The Stats Speak Truth
What this trend in analytics says to me is that souls are craving what is real in life. It seems the truth plays-Marco Polo by hiding the way we REALLY feel until honesty is called out behind closed eyes. It says, "Marco" we say, "Polo" until we are tagged and we are now it. We are then forced to look at how shame prevents us from airing our TRUE feelings because of how we will be perceived. Or, it could be that our internal dialogue is stuck on an unrealistic mental loop of how happy other people are and that our shitty-state-of-mind must be locked up and prevented from seeing the light of day so as NOT to be a burden on the happy people. Cut and paste happiness is not real or raw, it is just that, your everyday basic cut and paste happiness.
This also says to me that perhaps humans are resonating with those of us who have the courage to say, "I feel like shit today.

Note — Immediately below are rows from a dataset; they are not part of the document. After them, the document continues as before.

(** * aah: the reply builder, the static file server and the view-engine store

    A shallow embedding of [reply.go], of the static file server
    ([serveStatic], [checkGzipRequired], [getHTTPDirAndFilePath]) and of the
    view-engine store exercised by [view_test.go], followed by the properties
    the specification states about them.

    Go strings are byte strings: they are [string] here, one [ascii] per
    byte.  [int] values are [Z] (no arithmetic in this code can overflow).
    Pointers to [Reply] are locations of a store, so that "returns the same
    instance" is a statement about locations.  A run-time panic is an outcome
    of its own, never confused with a returned error value. *)

From Stdlib Require Import ZArith Lia Ascii String List Bool.
From stdpp Require Import base option list strings gmap.

Open Scope string_scope.
Open Scope Z_scope.

(** ** The Go fragments the code relies on *)

(** Indexing and slicing of Go strings.  An index outside [0, len s) panics
    in Go: [index] answers [None] there. *)
Module gostring.

Definition len (s : string) : Z := Z.of_nat (String.length s).

Definition index (s : string) (i : Z) : option ascii :=
  if (i <? 0) || (len s <=? i) then None else String.get (Z.to_nat i) s.

(** [s[i:]] *)
Definition from (i : nat) (s : string) : string :=
  String.substring i (String.length s - i) s.

(** [s[:i]] *)
Definition upto (i : nat) (s : string) : string :=
  String.substring 0 i s.

Definition isLower (c : ascii) : bool := (Ascii.leb "a" c && Ascii.leb c "z")%bool.
Definition isUpper (c : ascii) : bool := (Ascii.leb "A" c && Ascii.leb c "Z")%bool.
Definition isDigit (c : ascii) : bool := (Ascii.leb "0" c && Ascii.leb c "9")%bool.

End gostring.

(** Package [unicode/utf8]: the decoding of one rune, from the front and
    from the back of a string.  Bytes and runes are numbers. *)
Module utf8.



(** What the table [first] says of a first byte: the size of the sequence in
    the low bits, the index into [acceptRanges] in the high ones. *)
Definition xx : Z := 0xF1.   (* invalid: size 1 *)
Definition as_ : Z := 0xF0.  (* ASCII: size 1 *)
Definition s1 : Z := 0x02.
Definition s2 : Z := 0x13.
Definition s3 : Z := 0x03.
Definition s4 : Z := 0x23.
Definition s5 : Z := 0x34.
Definition s6 : Z := 0x04.
Definition s7 : Z := 0x44.


Definition first (b : Z) : Z :=
  if b <? 0x80 then as_
  else if b <? 0xC2 then xx
  else if b <? 0xE0 then s1
  else if b =? 0xE0 then s2
  else if b <? 0xED then s3
  else if b =? 0xED then s4
  else if b <? 0xF0 then s3
  else if b =? 0xF0 then s5
  else if b <? 0xF4 then s6
  else if b =? 0xF4 then s7
  else xx.







End utf8.

(** Package [unicode]. *)
Module unicode.



End unicode.

(** Package [strings]. *)
Module strings.

(** [strings.LastIndex(s, sep)] for a separator of one byte: the index of
    the last [c] in [s], or -1.  [i] is the index of the first byte of
    [s] in the whole string. *)
Fixpoint LastIndexByte_from (i : Z) (s : string) (c : ascii) : Z :=
  match s with
  | EmptyString => -1
  | String b s' =>
      let r := LastIndexByte_from (i + 1) s' c in
      if 0 <=? r then r else if Ascii.eqb b c then i else -1
  end.

Definition LastIndexByte (s : string) (c : ascii) : Z :=
  LastIndexByte_from 0 s c.











End strings.

(** Package [path]. *)
Module path.

(** The loop [for len(path) > 0 && path[len(path)-1] == '/'] of [Base]. *)
Fixpoint stripTrailingSlashes (p : string) : string :=
  match p with
  | EmptyString => EmptyString
  | String c p' =>
      match stripTrailingSlashes p' with
      | EmptyString => if Ascii.eqb c "/" then EmptyString else String c EmptyString
      | t => String c t
      end
  end.

(** [path.Base]: the last element of the path. *)
Definition Base (p : string) : string :=
  if String.eqb p "" then "."
  else
    let p1 := stripTrailingSlashes p in
    let i := strings.LastIndexByte p1 "/" in
    let p2 := if 0 <=? i then gostring.from (Z.to_nat (i + 1)) p1 else p1 in
    if String.eqb p2 "" then "/" else p2.

(** [path.Split]: [path[:i+1], path[i+1:]] for [i] the last slash. *)
Definition Split (p : string) : string * string :=
  let i := strings.LastIndexByte p "/" in
  (gostring.upto (Z.to_nat (i + 1)) p, gostring.from (Z.to_nat (i + 1)) p).

End path.

(** Package [path/filepath], with the Unix separator. *)
Module filepath.

Definition IsPathSeparator (c : ascii) : bool := Ascii.eqb c "/".

(** The loop of [Ext]; [n] is [i + 1], so that [i] runs from
    [len(path) - 1] down to [0]. *)
Fixpoint Ext_loop (p : string) (n : nat) : string :=
  match n with
  | O => ""
  | S i =>
      match String.get i p with
      | Some c =>
          if IsPathSeparator c then ""
          else if Ascii.eqb c "." then gostring.from i p
          else Ext_loop p i
      | None => ""
      end
  end.

Definition Ext (p : string) : string := Ext_loop p (String.length p).

End filepath.

(** Package [net/textproto]: the canonical form of a header key. *)
Module textproto.

(** The token bytes of RFC 7230. *)
Definition validHeaderFieldByte (c : ascii) : bool :=
  (gostring.isLower c || gostring.isUpper c || gostring.isDigit c
   || existsb (Ascii.eqb c)
        ["!"; "#"; "$"; "%"; "&"; "'"; "*"; "+"; "-"; "."; "^"; "_"; "`"; "|"; "~"]%char)%bool.

Definition toLower : N := 32.   (* 'a' - 'A' *)

(** The second loop of [canonicalMIMEHeaderKey]: upper case at the start
    and after each dash, lower case elsewhere. *)
Fixpoint canonicalize (upper : bool) (a : string) : string :=
  match a with
  | EmptyString => EmptyString
  | String c a' =>
      let c' :=
        if (upper && gostring.isLower c)%bool then ascii_of_N (N_of_ascii c - toLower)
        else if (negb upper && gostring.isUpper c)%bool then ascii_of_N (N_of_ascii c + toLower)
        else c in
      String c' (canonicalize (Ascii.eqb c' "-") a')
  end.

(** [canonicalMIMEHeaderKey]: a key holding a byte that is not a token
    byte is returned unchanged. *)
Definition canonicalMIMEHeaderKey (a : string) : string :=
  if forallb validHeaderFieldByte (list_ascii_of_string a) then canonicalize true a
  else a.

(** The quick check of [CanonicalMIMEHeaderKey]: [s] is returned as it is
    unless a byte of the wrong case is met. *)
Fixpoint quickCheck (s : string) (upper : bool) (rest : string) : string :=
  match rest with
  | EmptyString => s
  | String c rest' =>
      if negb (validHeaderFieldByte c) then s
      else if (upper && gostring.isLower c)%bool then canonicalMIMEHeaderKey s
      else if (negb upper && gostring.isUpper c)%bool then canonicalMIMEHeaderKey s
      else quickCheck s (Ascii.eqb c "-") rest'
  end.

Definition CanonicalMIMEHeaderKey (s : string) : string := quickCheck s true s.

End textproto.

(** What a Go function call leaves behind: a value, or a run-time panic. *)
Inductive Result (A : Type) : Type :=
| Value (a : A)
| Panic (msg : string).
Arguments Value {A} a.
Arguments Panic {A} msg.

Definition nilMapAssignment : string := "assignment to entry in nil map".
Definition nilDereference : string :=
  "runtime error: invalid memory address or nil pointer dereference".
Definition indexOutOfRange : string := "runtime error: index out of range".

(** Package [syscall]: some error numbers of the operating system. *)
Module syscall.
Inductive Errno := ENOENT | EACCES | EPERM | ENOTDIR | EIO | EMFILE.
End syscall.

(** Go's [error] values, as far as this code tells them apart: a
    [*os.PathError] around an error number, and what [errors.New] makes. *)
Inductive error : Type :=
| PathError (op name : string) (errno : syscall.Errno)
| errorsNew (msg : string).

(** Package [os]: the classification of errors and of file modes that
    [serveStatic] consults. *)
Module os.

Definition IsNotExist (err : error) : bool :=
  match err with
  | PathError _ _ syscall.ENOENT => true
  | _ => false
  end.

Definition IsPermission (err : error) : bool :=
  match err with
  | PathError _ _ syscall.EACCES | PathError _ _ syscall.EPERM => true
  | _ => false
  end.

(** [type FileMode uint32], with the bits that tell the type of a file. *)
Definition FileMode := Z.

Definition ModeDir : FileMode := Z.shiftl 1 31.
Definition ModeSymlink : FileMode := Z.shiftl 1 27.
Definition ModeDevice : FileMode := Z.shiftl 1 26.
Definition ModeNamedPipe : FileMode := Z.shiftl 1 25.
Definition ModeSocket : FileMode := Z.shiftl 1 24.
Definition ModeCharDevice : FileMode := Z.shiftl 1 21.
Definition ModeIrregular : FileMode := Z.shiftl 1 19.

Definition ModeType : FileMode :=
  Z.lor ModeDir (Z.lor ModeSymlink (Z.lor ModeNamedPipe
    (Z.lor ModeSocket (Z.lor ModeDevice (Z.lor ModeCharDevice ModeIrregular))))).

Definition IsDir (m : FileMode) : bool := negb (Z.land m ModeDir =? 0).
Definition IsRegular (m : FileMode) : bool := Z.land m ModeType =? 0.

Record FileInfo := { Name : string; Mode : FileMode; ModTime : Z }.

End os.

(** Package [net/http]: status codes and [Header]. *)
Module http.

Definition StatusOK : Z := 200.
Definition StatusCreated : Z := 201.
Definition StatusAccepted : Z := 202.
Definition StatusNoContent : Z := 204.
Definition StatusMovedPermanently : Z := 301.
Definition StatusFound : Z := 302.
Definition StatusTemporaryRedirect : Z := 307.
Definition StatusBadRequest : Z := 400.
Definition StatusUnauthorized : Z := 401.
Definition StatusForbidden : Z := 403.
Definition StatusNotFound : Z := 404.
Definition StatusMethodNotAllowed : Z := 405.
Definition StatusConflict : Z := 409.
Definition StatusInternalServerError : Z := 500.
Definition StatusServiceUnavailable : Z := 503.

(** [type Header map[string][]string].  A Go map is [nil] or a table;
    reading and deleting on the nil map are harmless, assigning to it
    panics. *)
Inductive Header : Type :=
| nilHeader
| table (m : gmap string (list string)).

Definition entries (h : Header) : gmap string (list string) :=
  match h with nilHeader => ∅ | table m => m end.

(** [h[key]]. *)
Definition values (h : Header) (key : string) : list string :=
  default [] (entries h !! key).

(** [Header{}]. *)
Definition empty : Header := table ∅.

Definition Header_Set (h : Header) (key value : string) : Result Header :=
  match h with
  | nilHeader => Panic nilMapAssignment
  | table m => Value (table (<[textproto.CanonicalMIMEHeaderKey key := [value]]> m))
  end.

Definition Header_Add (h : Header) (key value : string) : Result Header :=
  match h with
  | nilHeader => Panic nilMapAssignment
  | table m =>
      let k := textproto.CanonicalMIMEHeaderKey key in
      Value (table (<[k := (default [] (m !! k) ++ [value])%list]> m))
  end.

Definition Header_Del (h : Header) (key : string) : Header :=
  match h with
  | nilHeader => nilHeader
  | table m => table (delete (textproto.CanonicalMIMEHeaderKey key) m)
  end.

Definition Header_Get (h : Header) (key : string) : string :=
  match values h (textproto.CanonicalMIMEHeaderKey key) with
  | [] => ""
  | v :: _ => v
  end.

(** [type File interface]: of an open file, what [Stat] answers. *)
Record File : Type := { Stat : os.FileInfo + error }.

End http.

I feel alone. I am frightened. I feel like a failure. I feel lost. I feel weak. I'm drowning in sorrow. I feel hopeless. I've done everything, but I am not as happy as everyone else. I need help!"
Sometimes, no matter how mentally prepared I am, negative self-talk rips through my consciousness with a force that blindsides me. I have done a tremendous amount of spirit work, trauma therapy, and 12-Step work, but sometimes, I have to be 100% honest because that is how I move forward. Pretending "I am fine" or that I don't still hurt is simply not true. I often rage at GOD for being so unfair to me as a child. I often feel like a total basket case and to not show this side of a healthy recovery would be completely dishonest, and a flat out lie.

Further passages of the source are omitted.